Giuseppe S. - Gioie e dolori
(…)
Assieme a noi oggi c’è
La tappa di oggi è segnata sulla guida come difficile. Ci alziamo presto a recitare le lodi nella cappella
del convento. Ci sono almeno trenta suore nelle loro vesti nere. Qualcosa mi ricorda le suore di Leòn. Allora
però era sera e il tono tirava verso il cupo. Qui c’è un giorno nuovo che comincia, ancora tutto
da riempire di cose belle. Le lodi corrono via in fretta, le voci cristalline delle suore formano nella cappella
un’atmosfera di religiosità intensa e sincera. Noi pellegrini assistiamo dalle ultime panche. Mi sento un
po’ un intruso. Chissà da quanti anni questa liturgia si rinnova sempre uguale. Il quotidiano si fa preghiera,
diventa la cosa più bella che può diventare. Una vita offerta, fatta dei soliti piccoli gesti non
certo eroici in sé, ma che potrebbero rendere eroica una vita. Anche questa vita in convento, sempre assieme
nello stesso posto, a volte potrebbe richiedere qualcosa di eroico.

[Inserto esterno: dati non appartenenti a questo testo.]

(** When the content of a script scans as a whole and none of its
    literals holds a semicolon, every command [from_file] cuts out of it
    is a whole statement: no command ends inside a literal. *)
Theorem script_commands_whole (content sk : string) (ls : list string) :
  sql_scan (str_replace "010" " " content) = Some (sk, ls) ->
  Forall (fun l => Str.mem ";" l = false) ls ->
  Forall (fun command => is_Some (sql_scan command)) (script_commands content).
Proof.
  intros Hscan Hls. unfold script_commands, sql_scan in *.
  rewrite <- (str_split_concat ";" (str_replace _ _ content)) in Hscan.
  eapply Forall_impl; [by eapply (parts_whole _ scan_start)|].
  intros command Hc. by apply sql_scan_whole.
Qed.

(** A command is skipped exactly when all its characters are white
    space. *)
Theorem is_blank_whitespace (command : string) :
  is_blank command = true <-> Str.forallb py_isspace command = true.
Proof. by rewrite is_blank_spec. Qed.

(** ** Concrete runs *)

Lemma from_file_bound_witness :
  length (sent (from_file (D:=logged_driver replay_driver) (__init__ "sqlite:///test.db")
                  (fun _ => Some "DELETE FROM t; ;DELETE FROM u") "init.sql")
            (replaying [inr []; inr []]))
  <= 3.
Proof.
  by apply (from_file_bound replay_driver (__init__ "sqlite:///test.db")
              (fun _ => Some "DELETE FROM t; ;DELETE FROM u") "init.sql"
              "DELETE FROM t; ;DELETE FROM u").
Defined.
(* ===== verification/Catalog.v ===== *)
(** * Table existence

    [table_exist] (lines 100-106) asks the PostgreSQL catalog for a table
    through the method [get_as_dict] of the driver object ([self._db]),
    not of the connection ([self]).  The model looks the method up in the
    driver ([drv_get_as_dict]); a driver that follows the interface of
    [records.Database] has none, and the call raises.  The name is written
    between quotes as it comes. *)

From S2P Require Import Prelude PyValue Escaper SqlScan Driver Builder Injection.

(** [f"SELECT to_regclass('{name}')"]. *)
Definition table_exist_sql (name : string) : string :=
  "SELECT to_regclass('" +:+ name +:+ "')".

(** [l[0]]. *)
Definition list_getitem0 {A : Type} (l : list A) : res exn A :=
  match l with
  | [] => inl (IndexError "list index out of range")
  | x :: _ => inr x
  end.

Section catalog.
Context {St : Type} {D : Driver St}.

Definition table_exist (self : DB) (name : string) : serr St exn bool :=
  let q := table_exist_sql name in
  match drv_get_as_dict with
  | None => raise (AttributeError "get_as_dict")
  | Some get_as_dict =>
      (table ← get_as_dict q;
       row ← lift (list_getitem0 table);
       v ← lift (dict_getitem "to_regclass" row);
       if is_None v then ret false else ret true)%serr
  end.

(** The answer of [table_exist] from the rows the catalog query gave. *)
Definition table_exist_result (rows : list pydict) : res exn bool :=
  match rows with
  | [] => inl (IndexError "list index out of range")
  | row :: _ =>
      match dict_lookup "to_regclass" row with
      | None => inl (KeyError "to_regclass")
      | Some v => inr (negb (is_None v))
      end
  end.

(** C40: on a driver whose object has no method [get_as_dict], as
    [records.Database] has none, [table_exist] raises [AttributeError]
    for every table name and sends nothing. *)
Theorem table_exist_no_method (self : DB) (name : string) (st : St) :
  drv_get_as_dict = None ->
  table_exist self name st = (inl (AttributeError "get_as_dict"), st).
Proof. unfold table_exist. by intros ->. Qed.

(** C12: on a driver object with a method [get_as_dict], [table_exist]
    sends the one catalog query and answers from its first row: [False]
    when the column [to_regclass] is NULL, [True] otherwise; no row raises
    [IndexError], a row without the column [KeyError], and an exception of
    the driver is passed on. *)
Theorem table_exist_run (self : DB) (name : string) (st : St)
    (get_as_dict : string -> serr St exn (list pydict)) :
  drv_get_as_dict = Some get_as_dict ->
  table_exist self name st
  = match get_as_dict (table_exist_sql name) st with
    | (inl e, st') => (inl e, st')
    | (inr rows, st') => (table_exist_result rows, st')
    end.
Proof.
  unfold table_exist. intros ->. unfold bind at 1.
  destruct (get_as_dict _ st) as [[e|[|row rows]] st']; [done..|].
  unfold table_exist_result, dict_getitem. simpl. rewrite bind_lift_inr.
  destruct (dict_lookup "to_regclass" row) as [v|]; [|done].
  rewrite bind_lift_inr. by destruct (is_None v).
Qed.

(** The catalog query for a name without a quote has the name as its
    only literal; a name of the form [a') r ('b] ends the literal, and
    [r] is read as SQL. *)
Theorem table_exist_sql_structure (name r : string) :
  name_ok name -> name_ok r ->
  sql_scan (table_exist_sql name) = Some ("SELECT to_regclass(?)", [name])
  /\ sql_scan (table_exist_sql ("a') " +:+ r +:+ " ('b"))
     = Some ("SELECT to_regclass(?) " +:+ r +:+ " (?)", ["a"; "b"]).
Proof.
  unfold name_ok. intros Hn Hr. split.
  - apply (scan_pieces [Raw "SELECT to_regclass("; Lit name; Raw ")"]); [|done..].
    cbn [render foldr piece_text]. unfold table_exist_sql, sql_quote.
    rewrite re_sub_char_absent by done. by autorewrite with str.
  - apply (scan_pieces [Raw "SELECT to_regclass("; Lit "a"; Raw (") " +:+ r +:+ " (");
                        Lit "b"; Raw ")"]); [| |by (cbn; autorewrite with str)|done].
    + cbn [render foldr piece_text]. unfold table_exist_sql, sql_quote.
      rewrite !re_sub_char_absent by done. by autorewrite with str.
    + cbn [pieces_ok]. by rewrite !Str.mem_app, Hr.
Qed.

End catalog.

(** [table_exist] keeps an invariant that the driver keeps. *)
Lemma table_exist_preserves {St : Type} {D : Driver St} (I : St -> Prop)
    `{!DriverInv D I} (self : DB) (name : string) :
  preserves I (table_exist self name).
Proof.
  unfold table_exist. destruct drv_get_as_dict as [m|] eqn:Hm; [|apply preserves_raise].
  apply preserves_bind; [by apply inv_get_as_dict|]. solve_preserves.
Qed.

#[export] Hint Resolve table_exist_preserves : preserves.

(** ** Concrete runs *)

Lemma table_exist_no_method_witness :
  table_exist (__init__ "postgresql://u:p@localhost/db") "users" (replaying [inr []])
  = (inl (AttributeError "get_as_dict"), replaying [inr []]).
Proof. by apply table_exist_no_method. Defined.

Lemma table_exist_run_witness :
  table_exist (D:=dict_driver) (__init__ "postgresql://u:p@localhost/db") "users"
    (replaying [inr [[("to_regclass", VNone)]]])
  = (inr false, replaying []).
Proof.
  by rewrite (table_exist_run (D:=dict_driver) _ _ _ (fun sql => replay_query sql false)).
Defined.

Lemma table_exist_sql_structure_witness :
  sql_scan (table_exist_sql "users") = Some ("SELECT to_regclass(?)", ["users"])
  /\ sql_scan (table_exist_sql "a') OR (1=1) OR ('b")
     = Some ("SELECT to_regclass(?) OR (1=1) OR (?)", ["a"; "b"]).
Proof. by refine (table_exist_sql_structure "users" "OR (1=1) OR" _ _). Defined.
(* ===== verification/Lexer.v ===== *)
(** * The words of a statement

    The reference database of [MiniDb] reads the skeleton of a statement
    word by word.  [lex] cuts a text at blanks and at the punctuation
    [(], [)] and [,], which are words of their own; [tokens] are the
    words that are not empty.  The lemmas say how the words of a text made
    of parts are the words of the parts, which is what reading back a
    statement the class has built needs.  This file models no code of the
    class. *)

From S2P Require Import Prelude.

(** ** The lexer *)

Definition is_punct (a : ascii) : bool :=
  Ascii.eqb a "(" || Ascii.eqb a ")" || Ascii.eqb a ",".

Definition is_blank_char (a : ascii) : bool := Ascii.eqb a " ".

(** A character that ends a word. *)
Definition is_delim (a : ascii) : bool := is_blank_char a || is_punct a.

(** [a] put in front of the first word of [l]. *)
Definition cons_head (a : ascii) (l : list string) : list string :=
  match l with
  | [] => [String a EmptyString]
  | h :: t => String a h :: t
  end.

(** The words of [s], the empty ones included: the first element is the
    word that starts at the start of [s]. *)
Fixpoint lex (s : string) : list string :=
  match s with
  | EmptyString => [EmptyString]
  | String a s' =>
      if is_blank_char a then EmptyString :: lex s'
      else if is_punct a then EmptyString :: String a EmptyString :: lex s'
      else cons_head a (lex s')
  end.

Definition nonempty (t : string) : Prop := t <> EmptyString.

Definition tokens (s : string) : list string := filter nonempty (lex s).

(** A word: not empty, and without a blank or punctuation. *)
Definition word (w : string) : Prop :=
  w <> EmptyString /\ Str.forallb (fun a => negb (is_delim a)) w = true.

(** The text starts with a blank or punctuation, or is empty: no word
    before it runs into it. *)
Definition starts_delim (s : string) : bool :=
  match s with
  | EmptyString => true
  | String a _ => is_delim a
  end.

(** The words [ws] with the word [sep] between them. *)
Fixpoint intersperse (sep : string) (ws : list string) : list string :=
  match ws with
  | [] => []
  | [w] => [w]
  | w :: ws' => w :: sep :: intersperse sep ws'
  end.

(** Lists of words with the words [sep] between them. *)
Fixpoint join_words (sep : list string) (wss : list (list string)) : list string :=
  match wss with
  | [] => []
  | [ws] => ws
  | ws :: wss' => ws ++ sep ++ join_words sep wss'
  end.

(** ** Lemmas *)

Lemma lex_not_nil (s : string) : lex s <> [].
Proof.
  induction s as [|a s IH]; [done|]. simpl.
  destruct (is_blank_char a), (is_punct a); try done. by destruct (lex s).
Qed.

Lemma cons_head_app (a : ascii) (l k : list string) :
  l <> [] -> cons_head a (l ++ k) = cons_head a l ++ k.
Proof. by destruct l. Qed.

(** Before a delimiter the first word is empty. *)
Lemma lex_starts_delim (s : string) :
  starts_delim s = true -> lex s = EmptyString :: tail (lex s).
Proof.
  destruct s as [|a s]; [done|]. simpl. unfold is_delim.
  destruct (is_blank_char a); [done|]. simpl. by intros ->.
Qed.

(** The words of two texts, the second starting with a delimiter. *)
Lemma lex_app (s t : string) :
  starts_delim t = true -> lex (s +:+ t) = lex s ++ tail (lex t).
Proof.
  intros Ht. induction s as [|a s IH].
  - rewrite Str.app_nil_l. by apply lex_starts_delim.
  - rewrite Str.app_cons. simpl. rewrite IH.
    destruct (is_blank_char a); [done|]. destruct (is_punct a); [done|].
    apply cons_head_app, lex_not_nil.
Qed.

Lemma tokens_app (s t : string) :
  starts_delim t = true -> tokens (s +:+ t) = tokens s ++ tokens t.
Proof.
  intros Ht. unfold tokens. rewrite lex_app, filter_app by done. f_equal.
  rewrite (lex_starts_delim t Ht) at 2. by rewrite filter_cons_False by (by intros []).
Qed.

Lemma tokens_blank (s : string) : tokens (String " " s) = tokens s.
Proof. unfold tokens. simpl. by rewrite filter_cons_False by (by intros []). Qed.

Lemma tokens_punct (a : ascii) (s : string) :
  is_punct a = true -> tokens (String a s) = String a EmptyString :: tokens s.
Proof.
  intros Ha. unfold tokens. simpl. rewrite Ha. unfold is_blank_char.
  destruct (Ascii.eqb_spec a " ") as [->|_]; [done|].
  rewrite filter_cons_False by (by intros []). by rewrite filter_cons_True.
Qed.

(** A word is its own only word. *)
Lemma lex_word (w : string) :
  Str.forallb (fun a => negb (is_delim a)) w = true -> lex w = [w].
Proof.
  induction w as [|a w IH]; [done|]. simpl. unfold is_delim.
  intros [Ha Hw]%andb_prop. apply negb_true_iff, orb_false_elim in Ha as [-> ->].
  by rewrite IH.
Qed.

Lemma tokens_word (w : string) : word w -> tokens w = [w].
Proof.
  intros [Hne Hw]. unfold tokens. rewrite lex_word by done.
  by rewrite filter_cons_True.
Qed.

(** A word followed by a text that starts with a delimiter. *)
Lemma tokens_word_app (w t : string) :
  word w -> starts_delim t = true -> tokens (w +:+ t) = w :: tokens t.
Proof. intros Hw Ht. by rewrite tokens_app, tokens_word. Qed.

(** Words joined by commas, and the text after them. *)
Lemma tokens_concat_comma (ws : list string) (t : string) :
  ws <> [] -> Forall word ws -> starts_delim t = true ->
  tokens (String.concat "," ws +:+ t) = intersperse "," ws ++ tokens t.
Proof.
  intros Hne Hws Ht. induction Hws as [|w ws Hw Hws IH]; [done|].
  destruct ws as [|w' ws]; [by apply tokens_word_app|].
  rewrite Str.concat_cons2, !Str.app_assoc, Str.app_cons, Str.app_nil_l.
  rewrite tokens_word_app, tokens_punct, IH by done. reflexivity.
Qed.

(** Texts joined by a separator that starts with a delimiter: the words
    of the texts with the words of the separator between them. *)
Section joined.
Context {A : Type} (P : A -> Prop) (text : A -> string) (words : A -> list string).
Context (sep : string) (sepw : list string).
Hypothesis text_words : forall a t,
  P a -> starts_delim t = true -> tokens (text a +:+ t) = words a ++ tokens t.
Hypothesis sep_words : forall t, tokens (sep +:+ t) = sepw ++ tokens t.
Hypothesis sep_delim : forall t, starts_delim (sep +:+ t) = true.

Lemma tokens_joined (l : list A) (t : string) :
  Forall P l -> starts_delim t = true ->
  tokens (String.concat sep (text <$> l) +:+ t) = join_words sepw (words <$> l) ++ tokens t.
Proof.
  intros Hl Ht. induction Hl as [|a l Ha Hl IH]; [done|].
  destruct l as [|b l]; [by apply text_words|].
  rewrite !fmap_cons, Str.concat_cons2, <- !fmap_cons, !Str.app_assoc.
  rewrite text_words, sep_words, IH by done.
  cbn [join_words fmap list_fmap]. by rewrite <- !app_assoc.
Qed.

End joined.

(** A separator that is one word between blanks, and one that is a comma
    and a blank. *)
Lemma tokens_blank_word (w t : string) :
  word w -> tokens (String " " (w +:+ String " " t)) = [w] ++ tokens t.
Proof. intros Hw. by rewrite tokens_blank, tokens_word_app, tokens_blank. Qed.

La strada che stiamo facendo scivola morbida sulle colline e spesso percorre la linea di crinale. Da certi punti
la si vede per lungo tratto, sinuosa come un serpente. E un serpente vero lo abbiamo incontrato l’altro giorno,
e poi le quaglie che abbiamo fatto alzare in volo, una daina, i fagiani, i segni dei cinghiali, le spine dell’istrice,
lunghe e misteriose, che Maria sta raccogliendo con impegno. E’ casa loro; noi passiamo via, loro ci stanno. Andiamo
su e giù per le colline, con l’impressione a volte di girare attorno. Diciamo il rosario intanto che c’è
quiete. Da ieri Maria ha cominciato a leggere le preghiere di don Tonino Bello. Sono parole che suonano dure. Eppure
parlano semplicemente della vita, di quello che capita davvero e non si dice per pudore o per ipocrisia. Le parole
di don Tonino rivelano una compassione immensa verso le miserie degli uomini. Scuotono i ritmi un po’ intorpiditi
del rosario. Ma così la vita irrompe nel rito, qualunque essa sia, per amarla comunque e farle posto nella
nostra.
Intanto continuiamo a camminare in alto sulla vallata ariosa. Giù in basso a sinistra vediamo il nastro
trafficato della Cassia. Procediamo paralleli, ma qui siamo in un altro mondo. C’è un alberello solitario
in cima a un rilievo. Di fianco c’è una croce. Sembra lontanissimo. Alla fine lo raggiungiamo. Ce ne allontaniamo
ma dopo mezz’ora è ancora lì che incombe.
(…)
Fa caldo e il sole picchia duro.
Non c’è nemmeno una pianta. Colline spoglie color paglia a perdita d’occhio fino all’orizzonte. Sullo sfondo
ha cominciato a farsi vedere l’Amiata. Almeno una montagna vera. Incrociamo un fantino che sta cavalcando a pelo
un cavallo, forse si sta preparando per il palio. Arriviamo finalmente alle quattro case di Quinciano. Nella prima
casa una signora offre acqua a tutti. Ritira le borracce e va in casa a riempirle. Poi si stanca e in casa entriamo
direttamente noi. Dice che di pellegrini ormai ne vede passare parecchi. Offrire loro l’acqua, dice, è un
lavoraccio. E’ una bella notizia. Ci rilassiamo e facciamo la pausa del pranzo. Ripartiamo di malavoglia sotto
il sole a picco. Mancano solo sei chilometri, ma si prospettano duri. Camminiamo a lungo su una stradina di campagna
a fianco della ferrovia. L’erba rimanda il calore e l’afa. C’è un alveare imprevisto che getta scompiglio.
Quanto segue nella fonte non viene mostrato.